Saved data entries

_ _ _ _

(** ** Lines and byte offsets *)

(** The text of whole lines. *)
Definition unlines (l : list str) : str := l ≫= fun p => p ++ nl.

Definition line_texts (l : list str) : Prop := Forall (fun p => newline ∉ p) l.

Lemma join_take_drop l i :
  i < length l -> join nl l = unlines (take i l) ++ join nl (drop i l).
Proof.
  revert l. induction i as [|i IH]; intros l Hi; [done|].
  destruct l as [|p l]; [simpl in Hi; lia|]. simpl in Hi.
  destruct l as [|q l]; [simpl in Hi; lia|].
  change (join nl (p :: q :: l)) with (p ++ nl ++ join nl (q :: l)).
  assert (i < length (q :: l)) as Hi' by (simpl in *; lia). rw (IH (q :: l) Hi'). change (take (S i) (p :: q :: l)) with (p :: take i (q :: l)).
  change (drop (S i) (p :: q :: l)) with (drop i (q :: l)).
  change (unlines (p :: take i (q :: l))) with ((p ++ nl) ++ unlines (take i (q :: l))).
  by rw !app_assoc.
Qed.

Lemma nl_positions_plain off p : (newline ∉ p) -> nl_positions off p = [].
Proof.
  revert off. induction p as [|c p IH]; intros off Hn; [done|]. simpl.
  apply not_elem_of_cons in Hn as [Hc Hn]. rw (proj2 (N.eqb_neq c _)); [congruence|]. by apply IH.
Qed.

Lemma nl_positions_line off p r :
  (newline ∉ p) ->
  nl_positions off (p ++ newline :: r) = (off + str_len p)%N :: nl_positions (off + str_len p + 1) r.
Proof.
  revert off. induction p as [|c p IH]; intros off Hn.
  - simpl. by rw N.add_0_r.
  - apply not_elem_of_cons in Hn as [Hc Hn]. cbn [app nl_positions].
    rw (proj2 (N.eqb_neq c _)); [congruence|]. rw (IH _ Hn).
    rw (str_len_app [c] p : str_len (c :: p) = _). by rw !N.add_assoc.
Qed.

(** The offset of the line feed after line [i]. *)
Lemma nl_positions_lookup l off i :
  l <> [] -> line_texts l ->
  nl_positions off (join nl l) !! i
  = if S i <? length l then Some (off + str_len (unlines (take i l)) + str_len (nth i l []))%N
    else None.
Proof.
  intros Hne Hl. revert off i. induction Hl as [|p l Hp Hl IH]; [done|]. intros off i.
  destruct l as [|q l]; [simpl; by rw nl_positions_plain|].
  change (join nl (p :: q :: l)) with (p ++ newline :: join nl (q :: l)).
  rw nl_positions_line //. destruct i as [|i].
  - simpl. by rw N.add_0_r.
  - change (take (S i) (p :: q :: l)) with (p :: take i (q :: l)).
    change (unlines (p :: take i (q :: l))) with ((p ++ nl) ++ unlines (take i (q :: l))).
    change ((?a :: ?k) !! S i) with (k !! i). rw (IH ltac:(done)).
    change (S (S i) <? length (p :: q :: l)) with (S i <? length (q :: l)).
    change (nth (S i) (p :: q :: l) []) with (nth i (q :: l) []).
    rw !str_len_app. by rw !N.add_assoc.
Qed.

Lemma line_start_spec l i :
  l <> [] -> line_texts l -> i < length l ->
  line_byte_start (join nl l) (nl_positions 0 (join nl l)) i = str_len (unlines (take i l)).
Proof.
  intros Hne Hl Hi. destruct i as [|i]; [done|]. cbn [line_byte_start].
  pose proof (nl_positions_lookup l 0 i Hne Hl) as H.
  rw (proj2 (Nat.ltb_lt (S i) (length l)) Hi) in H.
  destruct (nl_positions 0 (join nl l)) as [|x ps] eqn:E; [done|]. rw H N.add_0_l.
  assert (take (S i) l = take i l ++ [nth i l []]) as ->.
  { apply take_S_r. rw nth_lookup. destruct (l !! i) eqn:El; [done|].
    apply lookup_ge_None in El. lia. }
  unfold unlines. rw bind_app str_len_app. simpl. rw app_nil_r str_len_app. by rw N.add_assoc.
Qed.

Lemma last_byte_char c : last (utf8_encode_char c) = Some 13%N -> c = 13%N.
Proof.
  unfold utf8_encode_char. repeat case_match; cbn [last]; intros Hc; apply (inj Some) in Hc;
    [done|exfalso; revert Hc; generalize (c mod 64)%N; intros m Hc; lia..].
Qed.

Lemma utf8_char_pos c : 0 < length (utf8_encode_char c).
Proof. unfold utf8_encode_char. repeat case_match; simpl; lia. Qed.

(** The byte before the end of [s] is a carriage return when its last character is. *)
Lemma byte_at_last s r :
  s <> [] -> byte_at (s ++ r) (str_len s - 1) = Some 13%N <-> exists q, s = q ++ [13%N].
Proof.
  intros Hne. destruct (exists_last Hne) as (q & c & ->).
  unfold byte_at. rw utf8_encode_app.
  assert (last (utf8_encode (q ++ [c])) = utf8_encode ((q ++ [c]) ++ r) !! N.to_nat (str_len (q ++ [c]) - 1)) as E.
  { rw last_lookup (utf8_encode_app (q ++ [c]) r). unfold str_len, byte_len.
    assert (0 < length (utf8_encode (q ++ [c]))) as Hpos.
    { rw utf8_encode_app length_app. cbn [utf8_encode mbind list_bind]. rw app_nil_r.
      pose proof (utf8_char_pos c). lia. }
    rw lookup_app_l; [lia|]. f_equal. lia. }
  rw -utf8_encode_app -E utf8_encode_app. cbn [utf8_encode mbind list_bind]. rw app_nil_r last_app.
  split.
  - intros H. exists q. f_equal. f_equal.
    destruct (last (utf8_encode_char c)) as [x|] eqn:El.
    + apply last_byte_char. congruence.
    + revert El. unfold utf8_encode_char. by repeat case_match.
  - intros (q' & E'). apply app_inj_tail in E' as [_ ->]. done.
Qed.

(** The text of line [i] up to its terminator. *)
Definition line_body (l : list str) (i : nat) : str :=
  if S i <? length l then strip_cr (nth i l []) else nth i l [].

Lemma unlines_end l : l <> [] -> exists u, unlines l = u ++ nl.
Proof.
  intros Hne. destruct (exists_last Hne) as (k & p & ->). unfold unlines. rw bind_app.
  simpl. rw app_nil_r. exists ((k ≫= fun p => p ++ nl) ++ p). by rw app_assoc.
Qed.

Lemma line_end_spec l i :
  l <> [] -> line_texts l -> i < length l ->
  line_byte_end (join nl l) (nl_positions 0 (join nl l)) i
  = str_len (unlines (take i l) ++ line_body l i).
Proof.
  intros Hne Hl Hi. unfold line_byte_end, line_body. rw (nl_positions_lookup l 0 i Hne Hl).
  pose proof (join_take_drop l i Hi) as Hj.
  destruct (lookup_lt_is_Some_2 l i Hi) as [p Hp].
  rw (nth_lookup_Some l i [] p Hp). rw (drop_S l p i Hp) in Hj.
  destruct (S i <? length l) eqn:Hlt.
  - apply Nat.ltb_lt in Hlt.
    assert (join nl l = (unlines (take i l) ++ p) ++ nl ++ join nl (drop (S i) l)) as ->.
    { rw Hj. destruct (drop (S i) l) eqn:E; [|by rw -!app_assoc].
      apply (f_equal length) in E. rw length_drop /= in E. lia. }
    rw N.add_0_l -str_len_app. set (s := unlines (take i l) ++ p). unfold strip_cr.
    assert (forall q, s = q ++ [13%N] <-> exists q', p = q' ++ [13%N] /\ q = unlines (take i l) ++ q') as Hcr.
    { intros q. unfold s. split; [|intros (q' & -> & ->); by rw app_assoc].
      destruct p as [|c p' _] using rev_ind; [|].
      - rw app_nil_r. destruct (take i l) as [|x k] eqn:Et; [by destruct q|].
        destruct (unlines_end (x :: k) ltac:(done)) as [u ->]. by intros [_ [=]]%app_inj_tail.
      - rw app_assoc. intros [<- ->]%app_inj_tail. by exists p'. }
    destruct (decide (s = [])) as [Es|Es].
    { rw Es str_len_nil. simpl. unfold s in Es. apply app_eq_nil in Es as [-> ->]. done. }
    destruct (ends_with p [13%N]) eqn:Ep.
    + apply ends_with_spec in Ep as [q Hq].
      assert (s = (unlines (take i l) ++ q) ++ [13%N]) as Hs by (apply Hcr; by exists q).
      rw bool_decide_eq_true_2; [apply (byte_at_last s _ Es); by eexists|].
      rw Hq removelast_last Hs str_len_app. assert (str_len [13%N] = 1%N) as -> by done.
      rw (proj2 (N.ltb_lt 0 _)); [lia|]. simpl. lia.
    + rw bool_decide_eq_false_2; [|by rw andb_false_r].
      intros (q & (q' & Hq & _)%Hcr)%(byte_at_last s _ Es). apply not_true_iff_false in Ep.
      apply Ep, ends_with_spec. by exists q'.
  - apply Nat.ltb_ge in Hlt. rw Hj. rw (drop_ge l (S i) Hlt). done.
Qed.

(** ** The fallback replaces the matched lines *)

Lemma trim_end_snoc_ws s c : is_whitespace c = true -> trim_end (s ++ [c]) = trim_end s.
Proof. intros Hc. unfold trim_end. rw rev_unit. cbn [trim_start]. by rw Hc. Qed.

Lemma trim_end_strip_cr p : trim_end (strip_cr p) = trim_end p.
Proof.
  unfold strip_cr. destruct (ends_with p [13%N]) eqn:E; [|done].
  apply ends_with_spec in E as [q ->]. by rw removelast_last trim_end_snoc_ws.
Qed.

Lemma lines_of_prefix (f : str -> str) l :
  (forall p, f (strip_cr p) = f p) -> exists rest, map f l = map f (lines_of l) ++ rest.
Proof.
  intros Hf. induction l as [|p [|q l] IH]; [by exists []| |].
  - simpl. case_decide; [by eexists|]. by exists [].
  - destruct IH as [rest IH]. exists rest.
    change (f p :: map f (q :: l) = f (strip_cr p) :: map f (lines_of (q :: l)) ++ rest).
    by rw IH Hf.
Qed.

Lemma trim_end_last s d : last (trim_end s) = Some d -> is_whitespace d = false.
Proof.
  unfold trim_end. intros [k E]%last_Some. apply (f_equal (@rev char)) in E.
  rw rev_involutive rev_unit in E. revert E. generalize (rev s) as t. intros t.
  induction t as [|c t IH]; simpl; [done|]. destruct (is_whitespace c) eqn:Ec; [done|].
  by intros [= <- _].
Qed.

Lemma strip_cr_trimmed s : strip_cr (trim_end s) = trim_end s.
Proof.
  unfold strip_cr. destruct (ends_with (trim_end s) [13%N]) eqn:E; [|done].
  apply ends_with_spec in E as [q E].
  assert (last (trim_end s) = Some 13%N) as Hl by (rw E; apply last_snoc).
  by apply trim_end_last in Hl.
Qed.

Lemma lines_of_trimmed l : exists rest, map trim_end l = lines_of (map trim_end l) ++ rest.
Proof.
  induction l as [|p [|q l] IH]; [by exists []| |].
  - simpl. case_decide as E; [by exists [trim_end p]|by exists []].
  - destruct IH as [rest IH]. exists rest.
    change (trim_end p :: map trim_end (q :: l)
      = strip_cr (trim_end p) :: lines_of (map trim_end (q :: l)) ++ rest).
    rw strip_cr_trimmed. by f_equal.
Qed.

Lemma trim_end_texts l : line_texts l -> line_texts (map trim_end l).
Proof.
  unfold line_texts. rw !List.Forall_forall. intros Hl x (p & <- & Hp)%in_map_iff Hx.
  apply (Hl p Hp). by apply trim_end_elem.
Qed.

Lemma lines_of_texts l : line_texts l -> line_texts (lines_of l).
Proof.
  induction l as [|p [|q l] IH]; [done| |]; intros Hl.
  - simpl. case_decide; [constructor|done].
  - apply Forall_cons in Hl as [Hp Hl]. constructor; [|by apply IH].
    unfold strip_cr. destruct (ends_with p [13%N]) eqn:E; [|done].
    apply ends_with_spec in E as [k ->]. rw removelast_last. set_solver.
Qed.

(** The lines the fallback searches are the first of the trimmed lines. *)
Lemma normalized_lines content :
  exists rest, map trim_end (split_char newline content) = lines (normalize_ws content) ++ rest.
Proof.
  set (l := split_char newline content).
  destruct (lines_of_prefix trim_end l trim_end_strip_cr) as [r1 H1].
  destruct (lines_of_trimmed (lines_of l)) as [r2 H2].
  assert (normalize_ws content = join nl (map trim_end (lines_of l))) as -> by done.
  destruct (map trim_end (lines_of l)) as [|x k] eqn:E; [by exists r1|].
  assert (lines (join nl (x :: k)) = lines_of (x :: k)) as ->.
  { unfold lines. f_equal. apply (split_join newline); [done|]. rw -E.
    apply trim_end_texts, lines_of_texts. apply piece_notin. }
  exists (r2 ++ r1). rw H1 app_assoc. by f_equal.
Qed.

Lemma find_window_Some o n i : find_window o n = Some i -> take (length o) (drop i n) = o.
Proof.
  revert i. induction n as [|x n IH]; intros i; simpl; case_bool_decide as E.
  - by intros [= <-].
  - done.
  - by intros [= <-].
  - destruct (find_window o n) as [j|]; [|done]. intros [= <-]. by apply IH.
Qed.

Lemma lines_nonempty s : s <> [] -> lines s <> [].
Proof.
  intros Hs Hl. apply Hs. rw -(split_char_join newline s). unfold lines in Hl.
  change (split_char 10 s) with (split_char newline s) in Hl.
  destruct (split_char newline s) as [|p [|q r]]; [done| |done]. simpl in Hl.
  by case_decide; subst.
Qed.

_ _ _ _

What to do: Word for word, return the lines from the one holding "exists rest, map trim_end (split_char" through the end of the entries above.

Written response:
  exists rest, map trim_end (split_char newline content) = lines (normalize_ws content) ++ rest.
Proof.
  set (l := split_char newline content).
  destruct (lines_of_prefix trim_end l trim_end_strip_cr) as [r1 H1].
  destruct (lines_of_trimmed (lines_of l)) as [r2 H2].
  assert (normalize_ws content = join nl (map trim_end (lines_of l))) as -> by done.
  destruct (map trim_end (lines_of l)) as [|x k] eqn:E; [by exists r1|].
  assert (lines (join nl (x :: k)) = lines_of (x :: k)) as ->.
  { unfold lines. f_equal. apply (split_join newline); [done|]. rw -E.
    apply trim_end_texts, lines_of_texts. apply piece_notin. }
  exists (r2 ++ r1). rw H1 app_assoc. by f_equal.
Qed.

Lemma find_window_Some o n i : find_window o n = Some i -> take (length o) (drop i n) = o.
Proof.
  revert i. induction n as [|x n IH]; intros i; simpl; case_bool_decide as E.
  - by intros [= <-].
  - done.
  - by intros [= <-].
  - destruct (find_window o n) as [j|]; [|done]. intros [= <-]. by apply IH.
Qed.

Lemma lines_nonempty s : s <> [] -> lines s <> [].
Proof.
  intros Hs Hl. apply Hs. rw -(split_char_join newline s). unfold lines in Hl.
  change (split_char 10 s) with (split_char newline s) in Hl.
  destruct (split_char newline s) as [|p [|q r]]; [done| |done]. simpl in Hl.
  by case_decide; subst.
Qed.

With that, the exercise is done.